* _Work required_: Wherever a line of the listing holds the string "Instance", copy that line.

(Data under study begins)

(* ===== verification/OmptService.v ===== *)
(** The OMPT service (services/src/ompt): callbacks that tell a sampling collector when its thread
    is idle or waits at a barrier, for the earlier OMPT interface (callbacks.c) and for OMPT 5.0
    (callbacks-50.c). What they call in the collector and in the collector service is an
    interface. The model is of the build without NDEBUG and with debug output switched off. *)
From S2P Require Import Prelude.

(** ** What the callbacks call *)
Class OmptTarget (C : Type) := {
  OMPT_THREAD_IDLE : bool -> C -> C;
  OMPT_THREAD_BARRIER : bool -> C -> C;
  OMPT_THREAD_WAIT_BARRIER : bool -> C -> C;
  cbtf_collector_set_openmp_threadid : Z -> C -> C;
  set_ompt_thread_finished : bool -> C -> C;
  cbtf_timer_service_stop_sampling : C -> outcome C;
  set_ompt_flag : bool -> C -> C }.

(** What a thread finds when a callback runs: the result of clock_gettime(), if it succeeds, and
    omp_get_thread_num() *)
Record surroundings := mkSurroundings { clock_gettime : option (Z * Z); omp_get_thread_num : Z }.

(** The thread-local variables *)
Record ompt_locals := mkLocals { barrier_btime : Z; barrier_ttime : Z; lock_count : Z; lock_btime : Z; lock_time : Z }.

(** Assert(clock_gettime(CLOCK_REALTIME, &now) == 0) and the time in nanoseconds *)
Definition realtime (x : surroundings) : outcome Z :=
  match clock_gettime x with
  | Some (sec, nsec) => Ok (u64 (u64 (u64 sec * 1000000000) + u64 nsec))
  | None => Aborted
  end.

Section callbacks.
Context {C : Type} {OT : OmptTarget C}.
Notation state := (ompt_locals * C)%type.

(** ** The earlier interface *)
Definition CBTF_ompt_cb_parallel_region_begin (x : surroundings) (s : state) : outcome state := Ok s.
Definition CBTF_ompt_cb_parallel_region_end (x : surroundings) (s : state) : outcome state := Ok s.
Definition CBTF_ompt_cb_task_begin (x : surroundings) (s : state) : outcome state := Ok s.
Definition CBTF_ompt_cb_task_end (x : surroundings) (s : state) : outcome state := Ok s.
Definition CBTF_ompt_cb_thread_begin (x : surroundings) (s : state) : outcome state :=
  Ok (mkLocals (barrier_btime s.1) 0 0 0 0, cbtf_collector_set_openmp_threadid (omp_get_thread_num x) s.2).
Definition CBTF_ompt_cb_thread_end (x : surroundings) (s : state) : outcome state := Ok s.
Definition CBTF_ompt_cb_control (x : surroundings) (s : state) : outcome state := Ok s.
Definition CBTF_ompt_cb_runtime_shutdown (x : surroundings) (s : state) : outcome state := Ok s.
Definition CBTF_ompt_cb_wait_atomic (x : surroundings) (s : state) : outcome state := Ok s.
Definition CBTF_ompt_cb_wait_ordered (x : surroundings) (s : state) : outcome state := Ok s.
Definition CBTF_ompt_cb_wait_critical (x : surroundings) (s : state) : outcome state := Ok s.
Definition CBTF_ompt_cb_wait_lock (x : surroundings) (s : state) : outcome state := Ok s.
Definition CBTF_ompt_cb_acquired_atomic (x : surroundings) (s : state) : outcome state := Ok s.
Definition CBTF_ompt_cb_acquired_ordered (x : surroundings) (s : state) : outcome state := Ok s.
Definition CBTF_ompt_cb_acquired_critical (x : surroundings) (s : state) : outcome state := Ok s.
Definition CBTF_ompt_cb_acquired_lock (x : surroundings) (s : state) : outcome state := Ok s.
Definition CBTF_ompt_cb_release_atomic (x : surroundings) (s : state) : outcome state := Ok s.
Definition CBTF_ompt_cb_release_ordered (x : surroundings) (s : state) : outcome state := Ok s.
Definition CBTF_ompt_cb_release_critical (x : surroundings) (s : state) : outcome state := Ok s.
Definition CBTF_ompt_cb_release_lock (x : surroundings) (s : state) : outcome state :=
  Ok (mkLocals (barrier_btime s.1) (barrier_ttime s.1) (u64 (lock_count s.1 + 1)) (lock_btime s.1) (lock_time s.1), s.2).
Definition CBTF_ompt_cb_barrier_begin (x : surroundings) (s : state) : outcome state :=
  let c := OMPT_THREAD_BARRIER true s.2 in
  now ← realtime x;
  Ok (mkLocals now (barrier_ttime s.1) (lock_count s.1) (lock_btime s.1) (lock_time s.1), c).
Definition CBTF_ompt_cb_barrier_end (x : surroundings) (s : state) : outcome state :=
  let c := OMPT_THREAD_BARRIER false s.2 in
  etime ← realtime x;
  Ok (mkLocals (barrier_btime s.1) (u64 (barrier_ttime s.1 + u64 (etime - barrier_btime s.1))) (lock_count s.1) (lock_btime s.1) (lock_time s.1), c).
Definition CBTF_ompt_cb_wait_barrier_begin (x : surroundings) (s : state) : outcome state := Ok (s.1, OMPT_THREAD_WAIT_BARRIER true s.2).
Definition CBTF_ompt_cb_wait_barrier_end (x : surroundings) (s : state) : outcome state := Ok (s.1, OMPT_THREAD_WAIT_BARRIER false s.2).
Definition CBTF_ompt_cb_implicit_task_begin (x : surroundings) (s : state) : outcome state := Ok s.
Definition CBTF_ompt_cb_implicit_task_end (x : surroundings) (s : state) : outcome state := Ok s.
Definition CBTF_ompt_cb_master_begin (x : surroundings) (s : state) : outcome state := Ok s.
Definition CBTF_ompt_cb_master_end (x : surroundings) (s : state) : outcome state := Ok s.
Definition CBTF_ompt_cb_taskwait_begin (x : surroundings) (s : state) : outcome state := Ok s.
Definition CBTF_ompt_cb_taskwait_end (x : surroundings) (s : state) : outcome state := Ok s.
Definition CBTF_ompt_cb_wait_taskwait_begin (x : surroundings) (s : state) : outcome state := Ok s.
Definition CBTF_ompt_cb_wait_taskwait_end (x : surroundings) (s : state) : outcome state := Ok s.
Definition CBTF_ompt_cb_taskgroup_begin (x : surroundings) (s : state) : outcome state := Ok s.
Definition CBTF_ompt_cb_taskgroup_end (x : surroundings) (s : state) : outcome state := Ok s.
Definition CBTF_ompt_cb_wait_taskgroup_begin (x : surroundings) (s : state) : outcome state := Ok s.
Definition CBTF_ompt_cb_wait_taskgroup_end (x : surroundings) (s : state) : outcome state := Ok s.
Definition CBTF_ompt_cb_single_others_begin (x : surroundings) (s : state) : outcome state := Ok s.
Definition CBTF_ompt_cb_single_others_end (x : surroundings) (s : state) : outcome state := Ok s.
Definition CBTF_ompt_cb_initial_task_begin (x : surroundings) (s : state) : outcome state := Ok s.
Definition CBTF_ompt_cb_initial_task_end (x : surroundings) (s : state) : outcome state := Ok s.
Definition CBTF_ompt_cb_loop_begin (x : surroundings) (s : state) : outcome state := Ok s.
Definition CBTF_ompt_cb_loop_end (x : surroundings) (s : state) : outcome state := Ok s.
Definition CBTF_ompt_cb_single_in_block_begin (x : surroundings) (s : state) : outcome state := Ok s.
Definition CBTF_ompt_cb_single_in_block_end (x : surroundings) (s : state) : outcome state := Ok s.
Definition CBTF_ompt_cb_sections_begin (x : surroundings) (s : state) : outcome state := Ok s.
Definition CBTF_ompt_cb_sections_end (x : surroundings) (s : state) : outcome state := Ok s.
Definition CBTF_ompt_cb_workshare_begin (x : surroundings) (s : state) : outcome state := Ok s.
Definition CBTF_ompt_cb_workshare_end (x : surroundings) (s : state) : outcome state := Ok s.
Definition CBTF_ompt_cb_idle_begin (x : surroundings) (s : state) : outcome state := Ok (s.1, OMPT_THREAD_IDLE true s.2).
Definition CBTF_ompt_cb_idle_end (x : surroundings) (s : state) : outcome state := Ok (s.1, OMPT_THREAD_IDLE false s.2).
End callbacks.

(** Events, and the callbacks that ompt_initialize() registers for them *)
Inductive ompt_event :=
| ompt_event_parallel_begin | ompt_event_parallel_end | ompt_event_task_begin | ompt_event_task_end
| ompt_event_thread_begin | ompt_event_thread_end | ompt_event_control | ompt_event_runtime_shutdown
| ompt_event_wait_atomic | ompt_event_wait_ordered | ompt_event_wait_critical | ompt_event_wait_lock
| ompt_event_acquired_atomic | ompt_event_acquired_ordered | ompt_event_acquired_critical | ompt_event_acquired_lock
| ompt_event_release_atomic | ompt_event_release_ordered | ompt_event_release_critical | ompt_event_release_lock
| ompt_event_barrier_begin | ompt_event_barrier_end | ompt_event_wait_barrier_begin | ompt_event_wait_barrier_end
| ompt_event_implicit_task_begin | ompt_event_implicit_task_end | ompt_event_master_begin | ompt_event_master_end
| ompt_event_taskwait_begin | ompt_event_taskwait_end | ompt_event_wait_taskwait_begin | ompt_event_wait_taskwait_end
| ompt_event_taskgroup_begin | ompt_event_taskgroup_end | ompt_event_wait_taskgroup_begin | ompt_event_wait_taskgroup_end
| ompt_event_single_others_begin | ompt_event_single_others_end | ompt_event_initial_task_begin | ompt_event_initial_task_end
| ompt_event_loop_begin | ompt_event_loop_end | ompt_event_single_in_block_begin | ompt_event_single_in_block_end
| ompt_event_sections_begin | ompt_event_sections_end | ompt_event_workshare_begin | ompt_event_workshare_end
| ompt_event_idle_begin | ompt_event_idle_end.
#[export] Instance ompt_event_eq_dec : EqDecision ompt_event.
Proof. solve_decision. Defined.

Section service.
Context {C : Type} {OT : OmptTarget C}.
Notation state := (ompt_locals * C)%type.

Definition ompt_initialize : list (ompt_event * (surroundings -> state -> outcome state)) := [
  (ompt_event_parallel_begin, CBTF_ompt_cb_parallel_region_begin); (ompt_event_parallel_end, CBTF_ompt_cb_parallel_region_end);
  (ompt_event_task_begin, CBTF_ompt_cb_task_begin); (ompt_event_task_end, CBTF_ompt_cb_task_end);
  (ompt_event_thread_begin, CBTF_ompt_cb_thread_begin); (ompt_event_thread_end, CBTF_ompt_cb_thread_end);
  (ompt_event_control, CBTF_ompt_cb_control); (ompt_event_runtime_shutdown, CBTF_ompt_cb_runtime_shutdown);
  (ompt_event_wait_atomic, CBTF_ompt_cb_wait_atomic); (ompt_event_wait_ordered, CBTF_ompt_cb_wait_ordered);
  (ompt_event_wait_critical, CBTF_ompt_cb_wait_critical); (ompt_event_wait_lock, CBTF_ompt_cb_wait_lock);
  (ompt_event_acquired_atomic, CBTF_ompt_cb_acquired_atomic); (ompt_event_acquired_ordered, CBTF_ompt_cb_acquired_ordered);
  (ompt_event_acquired_critical, CBTF_ompt_cb_acquired_critical); (ompt_event_acquired_lock, CBTF_ompt_cb_acquired_lock);
  (ompt_event_release_atomic, CBTF_ompt_cb_release_atomic); (ompt_event_release_ordered, CBTF_ompt_cb_release_ordered);
  (ompt_event_release_critical, CBTF_ompt_cb_release_critical); (ompt_event_release_lock, CBTF_ompt_cb_release_lock);
  (ompt_event_barrier_begin, CBTF_ompt_cb_barrier_begin); (ompt_event_barrier_end, CBTF_ompt_cb_barrier_end);
  (ompt_event_wait_barrier_begin, CBTF_ompt_cb_wait_barrier_begin); (ompt_event_wait_barrier_end, CBTF_ompt_cb_wait_barrier_end);
  (ompt_event_implicit_task_begin, CBTF_ompt_cb_implicit_task_begin); (ompt_event_implicit_task_end, CBTF_ompt_cb_implicit_task_end);
  (ompt_event_master_begin, CBTF_ompt_cb_master_begin); (ompt_event_master_end, CBTF_ompt_cb_master_end);
  (ompt_event_taskwait_begin, CBTF_ompt_cb_taskwait_begin); (ompt_event_taskwait_end, CBTF_ompt_cb_taskwait_end);
  (ompt_event_wait_taskwait_begin, CBTF_ompt_cb_wait_taskwait_begin); (ompt_event_wait_taskwait_end, CBTF_ompt_cb_wait_taskwait_end);
  (ompt_event_taskgroup_begin, CBTF_ompt_cb_taskgroup_begin); (ompt_event_taskgroup_end, CBTF_ompt_cb_taskgroup_end);
  (ompt_event_wait_taskgroup_begin, CBTF_ompt_cb_wait_taskgroup_begin); (ompt_event_wait_taskgroup_end, CBTF_ompt_cb_wait_taskgroup_end);
  (ompt_event_single_others_begin, CBTF_ompt_cb_single_others_begin); (ompt_event_single_others_end, CBTF_ompt_cb_single_others_end);
  (ompt_event_initial_task_begin, CBTF_ompt_cb_initial_task_begin); (ompt_event_initial_task_end, CBTF_ompt_cb_initial_task_end);
  (ompt_event_loop_begin, CBTF_ompt_cb_loop_begin); (ompt_event_loop_end, CBTF_ompt_cb_loop_end);
  (ompt_event_single_in_block_begin, CBTF_ompt_cb_single_in_block_begin); (ompt_event_single_in_block_end, CBTF_ompt_cb_single_in_block_end);
  (ompt_event_sections_begin, CBTF_ompt_cb_sections_begin); (ompt_event_sections_end, CBTF_ompt_cb_sections_end);
  (ompt_event_workshare_begin, CBTF_ompt_cb_workshare_begin); (ompt_event_workshare_end, CBTF_ompt_cb_workshare_end);
  (ompt_event_idle_begin, CBTF_ompt_cb_idle_begin); (ompt_event_idle_end, CBTF_ompt_cb_idle_end)].

(** The runtime calls what is registered for an event. *)
Definition on_event (e : ompt_event) (x : surroundings) (s : state) : outcome state :=
  match List.find (fun r => bool_decide (r.1 = e)) ompt_initialize with
  | Some (_, callback) => callback x s
  | None => Ok s
  end.

(** ** OMPT 5.0 *)
Inductive scope_endpoint := ompt_scope_begin | ompt_scope_end.
Inductive sync_region_kind := ompt_sync_region_barrier | ompt_sync_region_taskwait | ompt_sync_region_taskgroup.

Definition CBTF_ompt_callback_thread_begin (x : surroundings) (s : state) : outcome state :=
  Ok (mkLocals (barrier_btime s.1) 0 0 0 0,
      set_ompt_flag true (set_ompt_thread_finished false (cbtf_collector_set_openmp_threadid (omp_get_thread_num x) s.2))).
Definition CBTF_ompt_callback_thread_end (x : surroundings) (s : state) : outcome state :=
  c ← cbtf_timer_service_stop_sampling (set_ompt_thread_finished true s.2);
  Ok (s.1, set_ompt_flag false c).

(** The time in barriers is added up for debug output only. *)
Definition CBTF_ompt_callback_sync_region (kind : sync_region_kind) (endpoint : scope_endpoint) (x : surroundings) (s : state) : outcome state :=
  match endpoint, kind with
  | ompt_scope_begin, ompt_sync_region_barrier =>
      let c := OMPT_THREAD_BARRIER true s.2 in
      now ← realtime x;
      Ok (mkLocals now (barrier_ttime s.1) (lock_count s.1) (lock_btime s.1) (lock_time s.1), c)
  | ompt_scope_end, ompt_sync_region_barrier => Ok (s.1, OMPT_THREAD_BARRIER false s.2)
  | _, _ => Ok s
  end.
Definition CBTF_ompt_callback_sync_region_wait (kind : sync_region_kind) (endpoint : scope_endpoint) (s : state) : outcome state :=
  match kind, endpoint with
  | ompt_sync_region_barrier, ompt_scope_begin => Ok (s.1, OMPT_THREAD_WAIT_BARRIER true s.2)
  | ompt_sync_region_barrier, ompt_scope_end => Ok (s.1, OMPT_THREAD_WAIT_BARRIER false s.2)
  | _, _ => Ok s
  end.
Definition CBTF_ompt_callback_idle (endpoint : scope_endpoint) (s : state) : outcome state :=
  match endpoint with
  | ompt_scope_begin => Ok (s.1, OMPT_THREAD_IDLE true s.2)
  | ompt_scope_end => Ok (s.1, OMPT_THREAD_IDLE false s.2)
  end.

Inductive ompt50_event :=
| ompt_callback_idle (endpoint : scope_endpoint)
| ompt_callback_sync_region (kind : sync_region_kind) (endpoint : scope_endpoint)
| ompt_callback_sync_region_wait (kind : sync_region_kind) (endpoint : scope_endpoint)
| ompt_callback_control_tool
| ompt_callback_implicit_task (endpoint : scope_endpoint)
| ompt_callback_parallel_begin
| ompt_callback_parallel_end
| ompt_callback_thread_begin
| ompt_callback_thread_end.

(** The identifiers that parallel regions and tasks are given are for the runtime only. *)
Definition on_event50 (e : ompt50_event) (x : surroundings) (s : state) : outcome state :=
  match e with
  | ompt_callback_idle endpoint => CBTF_ompt_callback_idle endpoint s
  | ompt_callback_sync_region kind endpoint => CBTF_ompt_callback_sync_region kind endpoint x s
  | ompt_callback_sync_region_wait kind endpoint => CBTF_ompt_callback_sync_region_wait kind endpoint s
  | ompt_callback_thread_begin => CBTF_ompt_callback_thread_begin x s
  | ompt_callback_thread_end => CBTF_ompt_callback_thread_end x s
  | _ => Ok s
  end.
End service.
(* ===== verification/OmptBlame.v ===== *)
(** The OMPT service and the pcsamp collector together: while an OpenMP thread is idle or waits at a
    barrier, its samples are charged to that state, for either OMPT interface. *)
From S2P Require Import Prelude Probe PCIndex PCData Headers Services OmptService.
From S2P Require PCSamp.

(** ** The collector and the state of the collector service as what the callbacks call *)
Section target.
Context {W V : Type} {SV : Services W PCSamp.pcsamp_data} (bld : build).
Context (set_tid : Z -> V -> V) (set_finished set_flag : bool -> V -> V) (stop : V -> outcome V).

#[export] Instance pcsamp_target : OmptTarget (PCSamp.TLS * W * V) := {
  OMPT_THREAD_IDLE f c := (PCSamp.OMPT_THREAD_IDLE f c.1.1, c.1.2, c.2);
  OMPT_THREAD_BARRIER f c := (PCSamp.OMPT_THREAD_BARRIER f c.1.1, c.1.2, c.2);
  OMPT_THREAD_WAIT_BARRIER f c := (PCSamp.OMPT_THREAD_WAIT_BARRIER f c.1.1, c.1.2, c.2);
  cbtf_collector_set_openmp_threadid tid c := (c.1, set_tid tid c.2);
  set_ompt_thread_finished f c := (c.1, set_finished f c.2);
  cbtf_timer_service_stop_sampling c := v ← stop c.2; Ok (c.1, v);
  set_ompt_flag f c := (c.1, set_flag f c.2) }.
End target.

(** ** States of a thread *)
Inductive region := AtBarrier | WaitingAtBarrier | IsIdle.
Definition rank (r : region) : Z := match r with AtBarrier => 0 | WaitingAtBarrier => 1 | IsIdle => 2 end.

Definition set_region {C} {OT : OmptTarget C} (r : region) (flag : bool) (c : C) : C :=
  match r with
  | IsIdle => OMPT_THREAD_IDLE flag c
  | AtBarrier => OMPT_THREAD_BARRIER flag c
  | WaitingAtBarrier => OMPT_THREAD_WAIT_BARRIER flag c
  end.

(** ** What the two interfaces have in common *)
Class OpenmpInterface (E : Type) := {
  handle {C} {OT : OmptTarget C} : E -> surroundings -> ompt_locals * C -> outcome (ompt_locals * C);
  (** the state that an event begins (true) or ends *)
  means : E -> option (region * bool);
  ends_thread : E -> bool }.

(** An event that begins or ends a state changes it in the collector; the others, up to the end
    of the thread, leave the collector alone. *)
Class OpenmpLaws (E : Type) {OI : OpenmpInterface E} : Prop := {
  handle_region {C} {OT : OmptTarget C} e r flag x (s : ompt_locals * C) : means e = Some (r, flag) -> clock_gettime x <> None ->
    exists l, handle e x s = Ok (l, set_region r flag s.2);
  handle_other {C} {OT : OmptTarget C} e x (s : ompt_locals * C) : means e = None -> ends_thread e = false ->
    exists l, handle e x s = Ok (l, s.2) \/ handle e x s = Ok (l, cbtf_collector_set_openmp_threadid (omp_get_thread_num x) s.2) \/
      handle e x s = Ok (l, set_ompt_flag true (set_ompt_thread_finished false (cbtf_collector_set_openmp_threadid (omp_get_thread_num x) s.2))) }.

#[export] Instance earlier_interface : OpenmpInterface ompt_event := {
  handle _ _ := on_event;
  means e := match e with
             | ompt_event_idle_begin => Some (IsIdle, true) | ompt_event_idle_end => Some (IsIdle, false)
             | ompt_event_barrier_begin => Some (AtBarrier, true) | ompt_event_barrier_end => Some (AtBarrier, false)
             | ompt_event_wait_barrier_begin => Some (WaitingAtBarrier, true) | ompt_event_wait_barrier_end => Some (WaitingAtBarrier, false)
             | _ => None
             end;
  ends_thread _ := false }.

#[export] Instance earlier_laws : OpenmpLaws ompt_event.
Proof.
  split.
  - intros C OT e r flag [[clock|] num] s Hm Hx; [|done]. destruct clock. destruct e; simplify_eq/=; by eexists.
  - intros C OT e x [l c] Hm _. destruct e; simplify_eq/=; eexists; ((left; reflexivity) || (right; left; reflexivity)).
Qed.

(Data under study ends)

* _Answer section_:
#[export] Instance ompt_event_eq_dec : EqDecision ompt_event.
#[export] Instance pcsamp_target : OmptTarget (PCSamp.TLS * W * V) := {
#[export] Instance earlier_interface : OpenmpInterface ompt_event := {
#[export] Instance earlier_laws : OpenmpLaws ompt_event.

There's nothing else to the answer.